During his tenure, Huggins coached three consensus All-Americans: Danny Fortson, Kenyon Martin (the consensus player of the year in 1999–2000) and Steve Logan.

In 1997–98, Huggins directed a team which had only one returning starter to a 27–6 record, the Conference USA regular season and tournament titles, a No. 2 seed in the NCAA tournament and a Top-10 finish in the polls. The team was then upset in the Round of 32 by West Virginia in the NCAA tournament. Huggins' 2001–02 team, unranked when the season began, posted a 31–4 record, setting a school record for wins, made a clean sweep of the Conference USA regular season and tournament titles, and was a No. 1 seed in the NCAA tournament, where they lost in double overtime to No 8 seed UCLA in the second round. In 2002–03, Huggins suffered a major heart attack on the last Saturday of September, but was present for the team's first practice two weeks later. The team qualified for the NCAA tournament as an 8 seed, and was ousted in the first round by Gonzaga.

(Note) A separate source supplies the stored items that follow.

(* ===== verification/ManageAPI.v ===== *)
(** * The manage API: engine/master/api_manage.go, engine/master/api.go

    The HTTP interface of the master: applying a plan in one transaction and
    broadcasting what it changed, reading and writing single rows, and serving
    HTTP-01 challenges.  A request body is the syntax tree of its JSON text or
    the error of the parser; a path is one the multiplexer has cleaned. *)

From Stdlib Require Import Ascii.
From S2P Require Import Prelude GoStrings GoTime Metadata Gorm Repository Replication Hub MasterEngine.
From S2P Require Import MetadataJson Plan Acme.

Open Scope Z_scope.

#[local] Unset Program Cases.
#[local] Obligation Tactic := idtac.

(** ** Plans as JSON: the structs of lnctl have no tags *)

#[export, program] Instance json_Change `{JsonStruct M} : Json (Change M) := {
  json_Marshal c :=
    f1 ← field "Action" (ch_Action c);
    f2 ← field "Current" (ch_Current c);
    f3 ← field "Desired" (ch_Desired c);
    mret (JObject [f1; f2; f3]);
  json_Unmarshal j :=
    o ← as_object j;
    action ← get_field "Action" o;
    current ← get_field "Current" o;
    desired ← get_field "Desired" o;
    mret (mkChange action current desired);
  json_zero := mkChange "" None None;
}.
Next Obligation. intros M HM HS [] j H. cbv beta in H |- *. json_fields. done. Qed.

In the 2003–04, Huggins piloted the Bearcats to regular-season and tournament titles, and an NCAA tournament berth while amassing a 25–7 record. Despite a favorable draw—the team was sent to nearby Columbus for the first two rounds of the tournament—the Bearcats were defeated by the Illinois Fighting Illini in the second round, losing by 24 points. The 2004–05 Bearcats posted a 25–8 ledger, the ninth season in the previous 10 that the Bearcats had won at least 25 games. They received a 7 seed in the tournament and lost to eventual Elite Eight participant Kentucky in the second round at the RCA Dome in nearby Indianapolis.

Resignation[edit]

On August 23, 2005, UC President Nancy L. Zimpher gave Huggins an ultimatum: resign and take a $3 million buyout, or be reassigned outside the athletic department for the balance of his contract. Had Huggins not responded within 24 hours, he would have been fired.[7][8] Huggins had untruthfully told the press he didn't know about the ultimatum until numerous reporters called him in Las Vegas. However, multiple letters between UC and Huggins' attorney showed that Huggins knew he would not be returning for a 17th season, and that both parties been negotiating the terms of his departure. The correspondence also showed that Huggins had known weeks in advance that his ouster was imminent.[7][9] He ultimately agreed to accept the $3 million buyout.[10]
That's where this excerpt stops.